* [Work request] In the listing that follows, the range to quote begins at the line that has "destruct (recipe_stages_verdict bound" and ends after the line that has "(** The dispatcher: [Dispatcher]"; quote it verbatim and add nothing.

* [Listed entries]
┄┄┄┄┄┄┄┄┄┄

Lemma blueprint_stages_verdict b r :
  Validate_blueprint (range (b_Slots b)) b = [] -> r_Resolution r = newResolution ->
  verdict r (blueprint_stages b r) (blueprint_verified b).
Proof.
  intros Hv HR. unfold blueprint_stages.
  assert (Hn : no_policies r) by (unfold no_policies; by rewrite HR).
  destruct (bind_slots_spec b r Hn) as (Hn1 & Hs1 & V1).
  destruct (fold_left (bind_slot b) (slot_names b) (r, empty_scope)) as [r1 s]. cbn [fst snd] in *. subst s. cbv zeta.
  set (ev := published (b_Extensions b) (events (stack_scope b))).
  destruct (verdict_fold no_policies (check_stack_extension (stack_scope b) ev)
    (fun ix => stack_extension_ok (stack_scope b) ev (snd ix)) (indexed (b_Extensions b)) r1
    (fun r' ix => check_stack_extension_spec _ _ r' ix) Hn1) as [Hn2 V2].
  set (r2 := fold_left (check_stack_extension _ _) _ r1) in *. clearbody r2.
  destruct (verdict_fold no_policies (check_recipe b (stack_scope b))
    (fun ix => stack_recipe_ok b (stack_scope b) (snd ix)) (indexed (b_Recipes b)) r2
    (fun r' ix => check_recipe_spec _ _ r' ix) Hn2) as [[HP HM] V3].
  set (r3 := fold_left (check_recipe _ _) _ r2) in *. clearbody r3.
  destruct (resolve_policies_stage (res_Connectors (r_Resolution r3)) [] (b_Policies b) r3) as [HR4 V4].
  { split; [done|]. split; [done|]. intros k m. by rewrite HM, lookup_empty. }
  set (r4 := fold_left resolve_policy (b_Policies b) r3) in *. clearbody r4.
  pose proof (checkPolicies_quiet r4 (res_Policies (r_Resolution r4)) false) as [_ V5].
  rewrite (proj1 (proj2 HR4)) in V5 at 2. cbn [app] in V5.
  eapply verdict_iff; [|exact (verdict_trans _ _ _ _ _ V1 (verdict_trans _ _ _ _ _ V2 (verdict_trans _ _ _ _ _ V3
    (verdict_trans _ _ _ _ _ V4 V5))))].
  rewrite (forall_indexed (stack_extension_ok (stack_scope b) ev)), (forall_indexed (stack_recipe_ok b (stack_scope b))).
  split; [by intros (? & ? & ? & ? & ?)|by intros [_ ? ? ? []]].
Qed.
(* ===== verification/CompileTheorems.v ===== *)
(** The compiler: references resolve as verification saw them, what each part of the builder
    adds, and what compilation promises for a recipe. *)

From S2P Require Import Turgon Prelude GoStr GoErr GoTime Regex Semver Api ApiKinds ApiTheorems Catalog Report Verifier.
From S2P Require Import RecipeVerifier BlueprintVerifier VerifierProps VerifierTheorems BlueprintTheorems RuntimeSpec.
From S2P Require Import Compiler.
From Stdlib Require Import Ascii String.

(** Lemmas about the compiler: references resolve as verification saw them, and what each
    part of the builder adds. *)

(** What a deployable recipe's report has resolved: its connectors, its policies and
    the mapping of every map step, which the compiler relies on. *)

Section verifier.
Context `{E : Externals} `{V : Verifier}.

(** Mappings are only added. *)
Definition grows (r r' : Report) : Prop :=
  forall k m, res_Mappings (r_Resolution r) !! k = Some m -> is_Some (res_Mappings (r_Resolution r') !! k).

Lemma quiet_grows r r' ok : quiet r r' ok -> grows r r'.
Proof. intros [R _] k m H. rewrite R. eauto. Qed.

Lemma grows_trans r1 r2 r3 : grows r1 r2 -> grows r2 r3 -> grows r1 r3.
Proof. intros H1 H2 k m H. destruct (H1 k m H) as [m' H']. by apply (H2 k m'). Qed.

Lemma mapStep_grows r path s threshold : grows r (mapStep r path s threshold).
Proof.
  unfold mapStep. destruct (get_Mapping v_cat (ms_Mapping s)) as [m|err].
  2: { intros k m H. rewrite raise_resolution. cbn. eauto. }
  cbv zeta. set (r1 := set_Mapping (ms_Mapping s) m r).
  assert (H1 : grows r r1).
  { intros k x H. cbn. destruct (decide (ms_Mapping s = k)) as [<-|N]; [rewrite lookup_insert_eq; eauto|].
    rewrite lookup_insert_ne by done. eauto. }
  apply (grows_trans _ r1); [done|]. clearbody r1. destruct (_ || _).
  { intros k x H. rewrite raise_resolution. cbn. eauto. }
  eapply quiet_grows. eapply quiet_trans; [apply (quiet_fold (check_expression path (mapping_ref m))
    (fun _ f => mapping_Check (fm_Expression f) = None))|apply (quiet_fold (check_confidence path (mapping_ref m) threshold)
    (fun _ f => confident (mapping_ref m) threshold f))].
  - intros r' f. apply check_expression_quiet.
  - intros r' f. apply check_confidence_quiet.
Qed.

Lemma mapping_step_grows threshold r d ix : grows r (fst (mapping_step threshold (r, d) ix)).
Proof.
  unfold mapping_step. cbv zeta. destruct ix as [i s]. cbn [fst snd].
  set (st1 := match s_Map s with Some m => check_map_step _ threshold m (r, d) | None => (r, d) end).
  assert (H1 : grows r (fst st1)).
  { unfold st1. destruct (s_Map s) as [m|]; [apply mapStep_grows|intros k x H; eauto]. }
  clearbody st1. destruct st1 as [r1 d1]. cbn [fst] in H1.
  set (st2 := match s_Write s with Some w => check_write_amount _ w (r1, d1) | None => (r1, d1) end).
  assert (H2 : grows r1 (fst st2)).
  { unfold st2. destruct (s_Write s) as [w|]; [eapply quiet_grows, check_write_amount_spec|intros k x H; eauto]. }
  clearbody st2. destruct st2 as [r2 d2]. cbn [fst] in H2.
  apply (grows_trans _ r1); [done|]. apply (grows_trans _ r2); [done|].
  destruct (s_Resolve s) as [rs|]; [eapply quiet_grows, check_resolve_step_spec|intros k x H; eauto].
Qed.

(** After the mapping stage every map step's mapping is resolved. *)
Lemma mapping_steps_resolved C P threshold l r d :
  resolved C P r -> along doc_next (doc_ok threshold) d (map snd l) ->
  forall s m, s ∈ map snd l -> s_Map s = Some m ->
    is_Some (res_Mappings (r_Resolution (fst (fold_left (mapping_step threshold) l (r, d)))) !! ms_Mapping m).
Proof.
  assert (Hgrow : forall l r d, grows r (fst (fold_left (mapping_step threshold) l (r, d)))).
  { intros l'. induction l' as [|ix l' IH]; intros r' d'; cbn [fold_left]; [intros k x H; eauto|].
    pose proof (mapping_step_grows threshold r' d' ix) as Hg.
    destruct (mapping_step threshold (r', d') ix) as [r1 d1]. by apply (grows_trans _ r1). }
  revert r d. induction l as [|ix l IH]; intros r d HR Hal s m Hin Hm; [by apply elem_of_nil in Hin|].
  cbn [fold_left map along] in *. destruct Hal as [Hok Hal].
  destruct (mapping_step_stage C P threshold r d ix HR) as [Hn [HR1 _]].
  apply elem_of_cons in Hin as [->|Hin].
  - assert (H1 : is_Some (res_Mappings (r_Resolution (fst (mapping_step threshold (r, d) ix))) !! ms_Mapping m)).
    { unfold mapping_step. cbv zeta. rewrite Hm. unfold check_map_step. cbn [fst snd]. cbv zeta.
      set (path := at_index _ _).
      destruct (mapStep_stage C P r path m threshold HR) as [_ Hl].
      destruct (proj1 Hok m Hm) as (mp & Hg & _). rewrite Hg in Hl.
      set (r1 := mapStep r path m threshold) in *. set (d1 := (_, ms_Mapping m)). clearbody d1.
      set (st2 := match s_Write (snd ix) with Some w => check_write_amount path w (r1, d1) | None => (r1, d1) end).
      assert (H2 : grows r1 (fst st2)).
      { unfold st2. destruct (s_Write _) as [w|]; [eapply quiet_grows, check_write_amount_spec|intros k x H; eauto]. }
      clearbody st2. destruct st2 as [r2 d2]. cbn [fst] in H2.
      assert (H3 : grows r2 (fst (match s_Resolve (snd ix) with Some rs => check_resolve_step path rs (r2, d2) | None => (r2, d2) end))).
      { destruct (s_Resolve _) as [rs|]; [eapply quiet_grows, check_resolve_step_spec|intros k x H; eauto]. }
      by apply (grows_trans _ _ _ H2 H3 _ mp). }
    destruct H1 as [x H1]. destruct (mapping_step threshold (r, d) ix) as [r1 d1]. by apply (Hgrow l r1 d1 _ x).
  - destruct (mapping_step threshold (r, d) ix) as [r1 d1]. cbn [fst snd] in *. subst d1. by apply (IH r1 (doc_next d (snd ix)) HR1 Hal s m).
Qed.

Lemma resolve_policies_mappings refs r :
  res_Mappings (r_Resolution (fold_left resolve_policy refs r)) = res_Mappings (r_Resolution r).
Proof.
  revert r. induction refs as [|ref refs IH]; intros r; cbn [fold_left]; [done|]. rewrite IH.
  unfold resolve_policy. by destruct (get_Policy _ _).
Qed.

Lemma policy_stage_mappings rec r : res_Mappings (r_Resolution (policy_stage rec r)) = res_Mappings (r_Resolution r).
Proof.
  unfold policy_stage. cbv zeta. set (r1 := fold_left resolve_policy _ r).
  set (r2 := if hasWrites rec && _ then _ else r1).
  destruct (checkPolicies_quiet r2 (res_Policies (r_Resolution r2)) (hasWrites rec)) as [-> _].
  assert (r_Resolution r2 = r_Resolution r1) as -> by (unfold r2; by destruct (_ && _)).
  apply resolve_policies_mappings.
Qed.

(** What the compiler reads of a recipe's resolution. *)
Record resolution_ok (bound : gmap string ConnectorManifest) (rec : Recipe) (res : Resolution) : Prop := mkResolutionOk {
  ro_connectors : res_Connectors res = connectors bound rec;
  ro_policies : res_Policies res = resolved_policies (rc_Policies (r_Spec rec));
  ro_mappings : forall s m, s ∈ rc_Steps (r_Spec rec) -> s_Map s = Some m ->
    exists mp, res_Mappings res !! ms_Mapping m = Some mp /\ get_Mapping v_cat (ms_Mapping m) = Ok mp
}.

Lemma recipe_stages_resolution bound rec r :
  res_Connectors (r_Resolution r) = ∅ -> res_Policies (r_Resolution r) = [] -> res_Mappings (r_Resolution r) = ∅ ->
  along doc_next (doc_ok (threshold_of rec)) (None, "") (rc_Steps (r_Spec rec)) ->
  resolution_ok bound rec (r_Resolution (recipe_stages bound rec r)).
Proof.
  intros HC HP HM Hal. unfold recipe_stages. cbv zeta. set (C := connectors bound rec).
  set (r0 := if negb _ then raise 1 r else r).
  assert (R0 : r_Resolution r0 = r_Resolution r) by (unfold r0; destruct (negb _); [apply raise_resolution|done]).
  clearbody r0. rewrite <- R0 in HC, HP, HM.
  destruct (resolve_stage_verdict bound rec r0 HC HP HM) as [HR1 _]. fold C in HR1.
  set (r1 := resolve_stage bound rec r0) in *. clearbody r1.
  destruct (quiet_stage _ _ _ _ _ HR1 (interface_stage_quiet rec r1)) as [HR2 _].
  set (r2 := interface_stage rec r1) in *. clearbody r2.
  assert (Hmap : forall s m, s ∈ rc_Steps (r_Spec rec) -> s_Map s = Some m ->
    is_Some (res_Mappings (r_Resolution (mapping_stage rec r2)) !! ms_Mapping m)).
  { intros s m Hs. unfold mapping_stage. apply (mapping_steps_resolved C []); [done|..];
      change (map snd (indexed (rc_Steps (r_Spec rec)))) with ((indexed (rc_Steps (r_Spec rec))).*2);
      rewrite indexed_snd; done. }
  destruct (mapping_stage_stage C [] rec r2 HR2) as [HR3 _]. set (r3 := mapping_stage rec r2) in *. clearbody r3.
  destruct (policy_stage_stage C rec r3 HR3) as [HR4 _]. pose proof (policy_stage_mappings rec r3) as M4.
  set (r4 := policy_stage rec r3) in *. clearbody r4.
  assert (R6 : r_Resolution (dry_run_stage rec (capacity_stage rec r4)) = r_Resolution r4).
  { rewrite <- (proj1 (capacity_stage_quiet rec r4)). unfold dry_run_stage. by destruct (hasWrites rec). }
  rewrite R6. destruct HR4 as (HC4 & HP4 & HM4). split; [done|done|].
  intros s m Hs Hm. destruct (Hmap s m Hs Hm) as [mp Hmp]. exists mp. rewrite M4. split; [done|].
  apply HM4. by rewrite M4.
Qed.

Lemma verify_recipe_resolution bound rec :
  recipe_verified bound rec -> resolution_ok bound rec (r_Resolution (verify_recipe rec bound)).
Proof.
  intros Hv. unfold verify_recipe. set (r0 := set_Recipe rec (newReport (ORecipe rec))).
  destruct (newReport_clean (ORecipe rec)) as [_ Hw].
  destruct (schema_quiet r0 (ORecipe rec)) as [[R [W _]] Hs]. cbn [Validate] in *.
  destruct (schema _ _) as [r ok]. cbn [fst snd] in *. rewrite (proj2 Hs (rv_schema _ _ Hv)).
  destruct (recipe_stages_verdict bound rec r) as [W2 _]; [by rewrite R..|].
  destruct (Report.finish_spec (recipe_stages bound rec r)) as [_ _ _ _ _ _ (_ & _ & _ & ->)]; [apply W2, W, Hw|].
  apply recipe_stages_resolution; [by rewrite R..|]. apply (rv_fields _ _ Hv).
Qed.
End verifier.
(* ===== verification/Dispatcher.v ===== *)
(** The dispatcher: [Dispatcher] of [src/pkg/engine/runtime.go] reads events from sources
    and inboxes and starts one run per event. What it uses is an interface ([Backend]);
    metrics are left out. *)

From S2P Require Import Turgon Prelude GoStr GoErr GoTime Policy GuardData Idempotency Governor Guard RuntimeSpec Compiler Template.
From S2P Require Import Engine.
From Stdlib Require Import Ascii String.

(** Cursors, the starter, the source of each endpoint and the inbox; [b_now] is the
    clock. *)
Class Backend (B : Type) := {
  b_cursor : string -> B -> result Z * B;
  b_set_cursor : string -> Z -> B -> option goerr * B;
  b_start : string -> RunInput -> B -> option goerr * B;
  b_poll : string -> string -> Z -> Z -> B -> result (list Event) * B;
  b_deliver : string -> list Event -> B -> option goerr * B;
  b_inbox : string -> string -> Z -> Z -> B -> result (list Event) * B;
  b_now : B -> Z
}.

(** [InboxSource] and [RunID]. *)
Definition InboxSource (endpoint event : string) : string := endpoint +++ "/" +++ event.
Definition RunID (workflow : string) (ev : Event) : string := workflow +++ "/" +++ sev_ID ev.

(** [DefaultReconcile]: 5 minutes in nanoseconds. *)
Definition DefaultReconcile : Z := 300000000000.

(** The parts of a runtime the dispatcher reads. *)
Record Runtime := mkRuntime {
  rt_Spec : RuntimeSpec;
  rt_hooked : string -> string -> bool;
  rt_streamed : string -> string -> bool
}.

(** [Dispatcher]: [di_Inbox] says whether there is one. *)
Record Dispatcher := mkDispatcher {
  di_Runtime : Runtime;
  di_Batch : Z;
  di_ApprovalTimeout : Z;
  di_Inbox : bool;
  di_Reconcile : Z;
  di_lastPolled : gmap string Z
}.

Section dispatcher.
Context {B : Type} `{K : Backend B}.

Definition D (A : Type) : Type := B -> A * B.
#[export] Instance D_ret : MRet D := fun A a b => (a, b).
#[export] Instance D_bind : MBind D := fun A C k m b => let (a, b) := m b in k a b.

(** [Poll]'s [batch] and [reconcile]. *)
Definition batch_of (d : Dispatcher) : Z := if (di_Batch d <=? 0)%Z then 100%Z else di_Batch d.
Definition reconcile_of (d : Dispatcher) : Z := if (di_Reconcile d <=? 0)%Z then DefaultReconcile else di_Reconcile d.

(** ** Draining *)

Definition run_input (d : Dispatcher) (wf : Workflow) (ev : Event) : RunInput :=
  mkRunInput (rm_Digest (rs_Metadata (rt_Spec (di_Runtime d)))) wf ev (di_ApprovalTimeout d) "".

(** The loop of [drain]: how many runs started, and the error that stopped it. *)
Fixpoint drain_loop (d : Dispatcher) (wf : Workflow) (cursor : string) (started : Z) (events : list Event)
    : D (Z * option goerr) :=
  match events with
  | [] => mret (started, None)
  | ev :: events =>
      err ← b_start (RunID (wf_Name wf) ev) (run_input d wf ev);
      match err with
      | Some err => mret (started, Some (Wrapf (Msg "%s: start %s: %w" [FStr cursor; FStr (sev_ID ev)]) [err]))
      | None =>
          cerr ← b_set_cursor cursor (sev_Position ev);
          match cerr with
          | Some err => mret ((started + 1)%Z, Some err)
          | None => drain_loop d wf cursor (started + 1)%Z events
          end
      end
  end.

Definition drain (d : Dispatcher) (wf : Workflow) (cursor : string) (read : Z -> D (result (list Event)))
    : D (Z * option goerr) :=
  pos ← b_cursor cursor;
  match pos with
  | Err err => mret (0%Z, Some err)
  | Ok pos =>
      events ← read pos;
      match events with
      | Err err => mret (0%Z, Some (Wrapf (Msg "%s: %w" [FStr cursor]) [err]))
      | Ok events => drain_loop d wf cursor 0 events
      end
  end.

(** ** Reconciling *)

(** The last event of a batch. *)
Definition last_position (events : list Event) : Z := match List.rev events with ev :: _ => sev_Position ev | [] => 0%Z end.

(** The loop of [reconcile]; [None] when the fuel runs out. *)
Fixpoint reconcile (fuel : nat) (wf : Workflow) (cursor inbox : string) (batch : Z) : D (option (option goerr)) :=
  match fuel with
  | 0 => mret None
  | S fuel =>
      pos ← b_cursor cursor;
      match pos with
      | Err err => mret (Some (Some err))
      | Ok pos =>
          events ← b_poll (src_Endpoint (wf_Trigger wf)) (src_Event (wf_Trigger wf)) pos batch;
          match events with
          | Err err => mret (Some (Some (Wrapf (Msg "%s: %w" [FStr cursor]) [err])))
          | Ok [] => mret (Some None)
          | Ok events =>
              derr ← b_deliver inbox events;
              match derr with
              | Some err => mret (Some (Some (Wrapf (Msg "%s: inbox: %w" [FStr cursor]) [err])))
              | None =>
                  cerr ← b_set_cursor cursor (last_position events);
                  match cerr with
                  | Some err => mret (Some (Some err))
                  | None => if (Z.of_nat (List.length events) <? batch)%Z then mret (Some None)
                            else reconcile fuel wf cursor inbox batch
                  end
              end
          end
      end
  end.

(** ** A pass *)

Definition cursor_name (wf : Workflow) : string :=
  wf_Name wf +++ "@" +++ src_Endpoint (wf_Trigger wf) +++ "/" +++ src_Event (wf_Trigger wf).

(** One workflow of a pass: the dispatcher, how many runs started, and the errors. *)
Definition poll_workflow (fuel : nat) (d : Dispatcher) (wf : Workflow) : D (option (Dispatcher * Z * list goerr)) :=
  let ep := src_Endpoint (wf_Trigger wf) in
  let event := src_Event (wf_Trigger wf) in
  let name := cursor_name wf in
  let batch := batch_of d in
  let hooked := rt_hooked (di_Runtime d) ep event in
  let streamed := rt_streamed (di_Runtime d) ep event in
  let err_list (e : option goerr) := match e with Some e => [e] | None => [] end in
  if streamed && negb (di_Inbox d) then
    mret (Some (d, 0%Z, [Errorf (Msg "%s: arrives by subscription, which needs an inbox" [FStr name])]))
  else if negb streamed && (negb hooked || negb (di_Inbox d)) then
    r ← drain d wf name (fun after => b_poll ep event after batch);
    mret (Some (d, fst r, err_list (snd r)))
  else
    let inbox := InboxSource ep event in
    now ← (fun b => (b_now b, b)) : D Z;
    let due := negb streamed && match di_lastPolled d !! name with
        | Some last => (reconcile_of d <=? time_sub now last)%Z
        | None => true
        end in
    r ← (if due then
           r ← reconcile fuel wf name inbox batch;
           now ← (fun b => (b_now b, b)) : D Z;
           mret (match r with
             | None => None
             | Some None => Some (mkDispatcher (di_Runtime d) (di_Batch d) (di_ApprovalTimeout d) (di_Inbox d) (di_Reconcile d)
                                    (<[name := now]> (di_lastPolled d)), [])
             | Some (Some err) => Some (d, [err])
             end)
         else mret (Some (d, [])));
    match r with
    | None => mret None
    | Some (d, errs) =>
        r ← drain d wf (name +++ "#inbox") (fun after => b_inbox inbox event after batch);
        mret (Some (d, fst r, errs ++ err_list (snd r)))
    end.

Fixpoint poll_loop (fuel : nat) (d : Dispatcher) (started : Z) (errs : list goerr) (wfs : list Workflow)
    : D (option (Dispatcher * Z * list goerr)) :=
  match wfs with
  | [] => mret (Some (d, started, errs))
  | wf :: wfs =>
      r ← poll_workflow fuel d wf;
      match r with
      | None => mret None
      | Some (d, n, es) => poll_loop fuel d (started + n)%Z (errs ++ es) wfs
      end
  end.

(** [Poll]: every workflow's trigger, by name. *)
Definition Poll (fuel : nat) (d : Dispatcher) : D (option (Dispatcher * Z * option goerr)) :=
  r ← poll_loop fuel d 0 [] (sort_by wf_Name (rb_Workflows (rs_Spec (rt_Spec (di_Runtime d)))));
  mret (match r with None => None | Some (d, n, errs) => Some (d, n, errors_join errs) end).
End dispatcher.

┄┄┄┄┄┄┄┄┄┄

* [Response]
  destruct (recipe_stages_verdict bound rec r) as [W2 _]; [by rewrite R..|].
  destruct (Report.finish_spec (recipe_stages bound rec r)) as [_ _ _ _ _ _ (_ & _ & _ & ->)]; [apply W2, W, Hw|].
  apply recipe_stages_resolution; [by rewrite R..|]. apply (rv_fields _ _ Hv).
Qed.
End verifier.
(* ===== verification/Dispatcher.v ===== *)
(** The dispatcher: [Dispatcher] of [src/pkg/engine/runtime.go] reads events from sources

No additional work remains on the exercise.